In some contexts, zfs commands require the use of simple vdevs. We will denote these as devices, reserving the term vdev for contexts where a complex or a simple device may be specified.
Pools are the top-level zfs construct for managing a collection of virtual devices. A pool is created by specifying a stripe of vdevs. Space for datasets is allocated dynamically from all the storage vdevs in the pool.
Each top-level vdev in a pool is allowed to be a different type and/or size, but this is seldom (if ever) a good idea. The most common redundant pool organizations are:
You cannot create mirrors of raid arrays or raid arrays of mirrors, etc. Only the types listed in the previous section are allowed (for now.)
There are four types:
By default, when you create a new dataset, ZFS also creates a filesystem which manages space automatically. When you create a file in that filesystem, it is likely that bits of it are stored on every storage vdev in the pool. When you delete a file, the blocks are returned to the pool.
A volume, also called a zvol, is a large fixed-sized dataset formatted with any filesystem you prefer. Zvols are often used as disk drives for virtual machines. When a virtual machine is no longer needed, the volume can be destroyed, returning all the space to the pool.
A snapshot is conceptually a read-only copy of another parent dataset. Snapshots are implemented in such a way that they can be created nearly instantaneously and take very little space. A snapshot depends on the continued existence of the parent.
A clone is a snapshot you can modify. Clones grow as they are modified. Like snapshots, they depend on their parent.
A good policy to follow: Never create a clone you don't intend to destroy or promote in just a few days. If you actively use a clone, it will diverge until it consumes as much space as the parent with added disadvantage that you can never destroy the parent.

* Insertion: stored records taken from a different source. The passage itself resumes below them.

Lemma del_index_ok h q ns sss i x d ss b k p : qok h q ns sss → ns !! i = Some (x, d) → sss !! i = Some ss → is_raw d → zipl d = Some b → zl_at b ss k p → (k < length ss)%nat →
  ∃ h' q' gone ns', quicklistDelIndex junk ljunk alloc h q x p = Some (h', q', p, gone) ∧ fill q' = fill q ∧ compress q' = compress q ∧ gone = bool_decide (length ss = 1%nat) ∧
    if gone then qok h' q' ns' (take i sss ++ drop (S i) sss) ∧ ns'.*1 = (take i ns ++ drop (S i) ns).*1
    else qok h' q' ns' (<[i := cut ss k]> sss) ∧ ∃ d' b', ns' = <[i := (x, d')]> ns ∧ is_raw d' ∧ zipl d' = Some b' ∧ zl_at b' (cut ss k) k p.
Proof.
  intros Hq Hi Hs Hr Hb Hat Hk. destruct (qok_at _ _ _ _ _ _ _ Hq Hi) as (ss' & Hs' & [Hok Hc] & Hf). rewrite Hs in Hs'. injection Hs' as <-.
  pose proof (no_total _ _ Hok) as Ht. pose proof (no_small _ _ Hok) as Hsm. unfold quicklistDelIndex. rewrite (links_data h q ns i x d (qo_links _ _ _ _ Hq) Hi). cbn [mbind option_bind]. rewrite Hb. cbn [mbind option_bind].
  destruct (delete_holds junk b ss k p Hat Hk) as (b' & -> & Hat'); [lia|]. cbn [mbind option_bind]. fold (cut ss k) in Hat'. set (d1 := set_count _ _).
  destruct (set_data_at h q ns i x d d1 (qo_links _ _ _ _ Hq) Hi) as (h1 & -> & Hl1 & _). cbn [mbind option_bind]. pose proof (lookup_lt_Some _ _ _ Hi) as Hlt.
  assert (<[i := (x, d1)]> ns !! i = Some (x, d1)) as Hi1 by (by apply list_lookup_insert_eq). rewrite (links_data h1 q _ i x d1 Hl1 Hi1). cbn [mbind option_bind].
  assert (count d1 = Z.of_nat (length ss) - 1) as Hc1 by (unfold d1; simpl; rewrite Hc, uwrap_small; [done|unfold in_u; lia]). rewrite Hc1.
  assert (qcount q = Z.of_nat (length (concat sss))) as Hqc by apply Hq. pose proof (qo_small _ _ _ _ Hq) as Hsmall. pose proof (cut_length ss k Hk) as Hcl. pose proof (cut_total ss k Hk) as Hct.
  destruct (Z.eqb_spec (Z.of_nat (length ss) - 1) 0) as [H1|H1].
  - rewrite insert_take_drop in Hl1 by done. destruct (concat_insert sss i ss [] Hs) as [C1 _]. pose proof (Forall2_take _ _ _ i (qo_nodes _ _ _ _ Hq)) as Na. pose proof (Forall2_drop _ _ _ (S i) (qo_nodes _ _ _ _ Hq)) as Nb.
    destruct (del_node_spec ljunk alloc Halloc h1 q (take i ns) x d1 (drop (S i) ns) (take i sss ++ drop (S i) sss)) as (h2 & q2 & ns2 & -> & Hl2 & Hs2 & Hset & _ & _ & F1 & F2 & F3 & F4); try done.
    + by apply Forall2_app; apply ok_hold.
    + rewrite (qo_len _ _ _ _ Hq), length_app, length_take. simpl. rewrite length_drop. lia.
    + rewrite (qo_len _ _ _ _ Hq). pose proof (qok_len _ _ _ _ Hq). lia.
    + apply Hq.
    + pose proof (qo_settled _ _ _ _ Hq) as Hset. rewrite (split_at ns i (x, d) Hi) in Hset. by eapply settled_data.
    + cbn [mbind option_bind]. exists h2, (set_qcount q2 (u64 (qcount q2 - 1))), true, ns2. split; [done|]. split; [done|]. split; [done|]. split; [by rewrite bool_decide_true by lia|]. split; [|by apply same_nodes_fst].
      constructor; cbn [qlen qcount compress set_qcount]; [by destruct Hl2|eapply same_nodes_node_ok; [exact Hs2|by apply Forall2_app]| | | |rewrite F4; apply Hq|by rewrite F4].
      * rewrite F2, (qo_len _ _ _ _ Hq), (same_nodes_length _ _ Hs2), length_app, length_take, length_drop. lia.
      * rewrite F1, Hc1, Hqc, concat_app, length_app. rewrite C1, !length_app in *. rewrite !uwrap_small by (unfold in_u; try rewrite uwrap_small by (unfold in_u; lia); lia). lia.
      * rewrite concat_app, length_app. rewrite C1, !length_app in Hsmall. lia.
  - destruct (store_zl_at h1 q _ i x d1 b' _ Hl1 Hi1 (at_holds _ _ _ _ Hat')) as (h2 & -> & Hl2 & _). cbn [mbind option_bind]. rewrite list_insert_insert_eq in Hl2. set (d2 := QData _ _ _ _ _) in Hl2.
    destruct (concat_insert sss i ss (cut ss k) Hs) as [C1 C2]. assert (Z.of_nat (length (concat (<[i := cut ss k]> sss))) = Z.of_nat (length (concat sss)) - 1) as Hcc by (rewrite C1, C2, !length_app; lia).
    exists h2, (set_qcount q (u64 (qcount q - 1))), false, (<[i := (x, d2)]> ns). split; [done|]. split; [done|]. split; [done|]. split; [by rewrite bool_decide_false by lia|]. split.
    + rewrite Hqc, uwrap_small by (unfold in_u; lia). rewrite <- Hcc. eapply qok_update; try done; [|lia]. split; [|change (count d2) with (count d1); lia].
      unfold d2. simpl. rewrite Hr. apply raw_holds; try done; [by apply (at_holds _ _ _ _ Hat')|intros E; rewrite E in Hcl; simpl in Hcl; lia|lia|lia].
    + exists d2, b'. done.
Qed.
(* ===== verification/QuicklistIter.v ===== *)
(** * quicklist.c: iterators

    Iteration does not depend on which nodes are compressed: the lemmas hold for
    [qrep], the links and contents of a list without what pushes and pops need
    to know about its ends. *)

From S2P Require Import Prelude Decimal Sds Util Adlist Lzf Ziplist ZiplistRep ZiplistEdit ZiplistQuery ZiplistSpec ZiplistApi Quicklist QuicklistRep QuicklistOps QuicklistAccess.

Record qrep (h : qstore) (q : quicklist) (ns : list (positive * qdata)) (sss : list (list (list Z))) : Prop := {
  qr_links : links h q ns;
  qr_nodes : Forall2 (λ nd, node_ok nd.2) ns sss;
  qr_len : qlen q = Z.of_nat (length ns);
  qr_compress : 0 ≤ compress q
}.

Lemma qok_rep h q ns sss : qok h q ns sss → qrep h q ns sss.
Proof. intros []. by constructor. Qed.

Lemma accessed_rep h q ns sss h' ns' : qok h q ns sss → accessed h q ns sss h' ns' → qrep h' q ns' sss.
Proof.
  intros Hq (Hl & Hn & _ & E & _). constructor; try done; [|apply Hq]. rewrite (qo_len _ _ _ _ Hq). by rewrite <- (length_fmap fst ns), <- E, length_fmap.
Qed.

(** Without compression nothing changes. *)
Definition plain (q : quicklist) (ns : list (positive * qdata)) : Prop := compress q = 0 ∧ Forall (λ nd, is_raw nd.2 ∧ recompress nd.2 = false) ns.

(** The nodes are the same ones, no other node changes. *)
Definition kept (q : quicklist) (h : qstore) (ns : list (positive * qdata)) (h' : qstore) (ns' : list (positive * qdata)) : Prop :=
  ns'.*1 = ns.*1 ∧ frame h h' ns ∧ (plain q ns → h' = h ∧ ns' = ns).

Lemma kept_refl q h ns : kept q h ns h ns.
Proof. by split_and!. Qed.

Lemma kept_trans q h1 ns1 h2 ns2 h3 ns3 : kept q h1 ns1 h2 ns2 → kept q h2 ns2 h3 ns3 → kept q h1 ns1 h3 ns3.
Proof.
  intros (E1 & F1 & P1) (E2 & F2 & P2). split; [congruence|]. split; [by eapply frame_trans|]. intros Hp. destruct (P1 Hp) as [-> ->]. by apply P2.
Qed.

Lemma qok_plain h q ns sss : qok h q ns sss → compress q = 0 → plain q ns.
Proof.
  intros Hq Hc. split; [done|]. apply Forall_lookup. intros i [x d] Hi. split; [by apply (plain_raw _ _ _ _ _ _ _ Hq Hc Hi)|]. by destruct (qok_at _ _ _ _ _ _ _ Hq Hi) as (_ & _ & _ & ?).
Qed.

#[local] Hint Resolve kept_refl kept_trans : core.

(** What an iterator has yet to visit in a node and after it. *)
Definition rest (f : bool) (ss : list (list Z)) (k : nat) : list (list Z) := if f then drop k ss else reverse (take k ss).
Definition rest_nodes (f : bool) (sss : list (list (list Z))) (i : nat) : list (list Z) := if f then concat (drop (S i) sss) else reverse (concat (take i sss)).
(* ===== verification/QuicklistInsert.v ===== *)
(** * quicklist.c: splitting, merging and inserting, without compression *)

From S2P Require Import Prelude Decimal Sds Util Adlist Lzf Ziplist ZiplistRep ZiplistEdit ZiplistQuery ZiplistSpec ZiplistApi Quicklist QuicklistRep QuicklistOps QuicklistAccess QuicklistIter.

Section insert.
Context (junk : Z) (ljunk : Z → Z) (alloc : nat → list Z) (Halloc : ∀ n, length (alloc n) = n).

(** The list [q] without compression: its nodes and what each one holds. The total count is not
    considered: an insertion that splits a node updates it last. *)
Definition chain (h : qstore) (q : quicklist) (ids : list positive) (sss : list (list (list Z))) : Prop :=
  compress q = 0 ∧ in_u 64 (qcount q) ∧ ∃ ns, qok h (set_qcount q (size sss)) ns sss ∧ ns.*1 = ids.

Lemma links_count h q n ns : links h (set_qcount q n) ns ↔ links h q ns.
Proof. by split; intros []; constructor. Qed.

Lemma plain_decompress h q ns sss i x d : qok h q ns sss → compress q = 0 → ns !! i = Some (x, d) → quicklistDecompressNode alloc h (Some x) = Some h.
Proof.
  intros Hq Hc Hi. unfold quicklistDecompressNode. rewrite (links_data h q ns i x d (qo_links _ _ _ _ Hq) Hi). cbn [mbind option_bind]. by rewrite (plain_raw _ _ _ _ _ _ _ Hq Hc Hi).
Qed.

(** The node [y] is removed after the node [x] next to it got both contents. *)
Lemma merge_delete h q a x d b sss : links h q (a ++ (x, d) :: b) → Forall2 (λ nd, node_ok nd.2) (a ++ b) sss → compress q = 0 →
  Forall (λ nd, is_raw nd.2 ∧ recompress nd.2 = false) (a ++ (x, d) :: b) → count d = 0 → qlen q = Z.of_nat (length (a ++ (x, d) :: b)) → in_u 64 (qcount q) → size sss < 2 ^ 48 →
  ∃ h' q' ns', __quicklistDelNode ljunk alloc h q x = Some (h', q') ∧ qok h' (set_qcount q' (size sss)) ns' sss ∧ ns'.*1 = (a ++ b).*1 ∧ fill q' = fill q ∧ compress q' = 0 ∧ qcount q' = qcount q.
Proof.
  intros Hl Hn Hc Hpl H0 Hlen Hcnt Hsm. pose proof (concat_ge sss (nodes_ne _ _ Hn)) as Hge. pose proof (Forall2_length _ _ _ Hn) as Hln. rewrite length_app in Hln.
  assert (settled (compress q) (a ++ (x, d) :: b)) as Hset by (apply all_raw_settled; (eapply Forall_impl; [exact Hpl|]; by intros nd []); done).
  destruct (del_node_spec ljunk alloc Halloc h q a x d b sss Hl) as (h' & q' & ns' & E & Hl' & Hs & Hset' & _ & _ & F1 & F2 & F3 & F4); try done; [by apply ok_hold|rewrite Hlen, length_app; simpl; lia|lia|].
  exists h', q', ns'. split; [done|]. split; [|split_and!; [by apply same_nodes_fst|done|by rewrite F4|rewrite F1, H0, Z.sub_0_r; by apply uwrap_small]]. constructor; try done.
  - by apply links_count.
  - by eapply same_nodes_node_ok.
  - cbn [qlen set_qcount]. rewrite F2, Hlen, (same_nodes_length _ _ Hs), !length_app. simpl. lia.
  - cbn [compress set_qcount]. by rewrite F4, Hc.
  - cbn [compress set_qcount]. by rewrite F4.
Qed.
(* ===== verification/QuicklistRange.v ===== *)
(** * quicklist.c: removing ranges, copying, loading and releasing *)

From S2P Require Import Prelude Decimal Sds Util Adlist Lzf Ziplist ZiplistRep ZiplistEdit ZiplistQuery ZiplistSpec ZiplistApi Quicklist QuicklistRep QuicklistOps QuicklistAccess QuicklistIter QuicklistInsert.

(** [L] without the [n] strings from [m] on. *)
Definition cut_range {T} (L : list T) (m n : nat) : list T := take m L ++ drop (m + n) L.

Lemma cut_range_0 {T} (L : list T) m : cut_range L m 0 = L.
Proof. unfold cut_range. rewrite Nat.add_0_r. apply take_drop. Qed.

Lemma cut_range_twice {T} (L : list T) m a b : (m ≤ length L)%nat → cut_range (cut_range L m a) m b = cut_range L m (a + b).
Proof.
  intros Hm. unfold cut_range. rewrite take_app_le, take_take, Nat.min_id by (rewrite length_take; lia). f_equal. rewrite drop_app_ge by (rewrite length_take; lia). rewrite length_take, drop_drop. f_equal. lia.
Qed.

Lemma cut_range_concat (sss : list (list (list Z))) i ss k n : sss !! i = Some ss → (k + n ≤ length ss)%nat →
  cut_range (concat sss) (length (concat (take i sss)) + k) n = concat (take i sss) ++ cut_range ss k n ++ concat (drop (S i) sss).
Proof.
  intros Hs Hk. destruct (concat_insert sss i ss [] Hs) as [-> _]. unfold cut_range. rewrite take_app_add, <- Nat.add_assoc, drop_app_add. rewrite take_app_le, drop_app_le by lia. by rewrite <- !app_assoc.
Qed.

Lemma cut_range_facts (ss : list (list Z)) k n : (k + n ≤ length ss)%nat → length (cut_range ss k n) = (length ss - n)%nat ∧ total (cut_range ss k n) ≤ total ss.
Proof.
  intros Hk. unfold cut_range. rewrite length_app, length_take, length_drop. split; [lia|]. pose proof (f_equal total (take_drop k ss)) as E1. pose proof (f_equal total (take_drop n (drop k ss))) as E2.
  rewrite total_app in *. rewrite drop_drop in E2. pose proof (total_nonneg (take n (drop k ss))). lia.
Qed.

I mention this caveat because many beginners think it would be cool to have a pristine installation of Windows or Linux that gets cloned for use by virtual machines. It doesn't end well.
ZFS is a foreign kernel module that gets rebuilt automatically by dkms whenever your kernel is updated. Consequently, it depends on the kernel-devel package.
Install kernel-devel:
yum install kernel-devel
Install a link to the zfs package repository:
yum localinstall --nogpgcheck \
http://archive.zfsonlinux.org/fedora/zfs-release$(rpm \
-E %dist).noarch.rpm
Install zfs:
yum install zfs
THIS NEEDS REVISION. (There is a lot of misinformation on the web about this topic, perhaps because the behavior of ZFS-on-Linux has changed.)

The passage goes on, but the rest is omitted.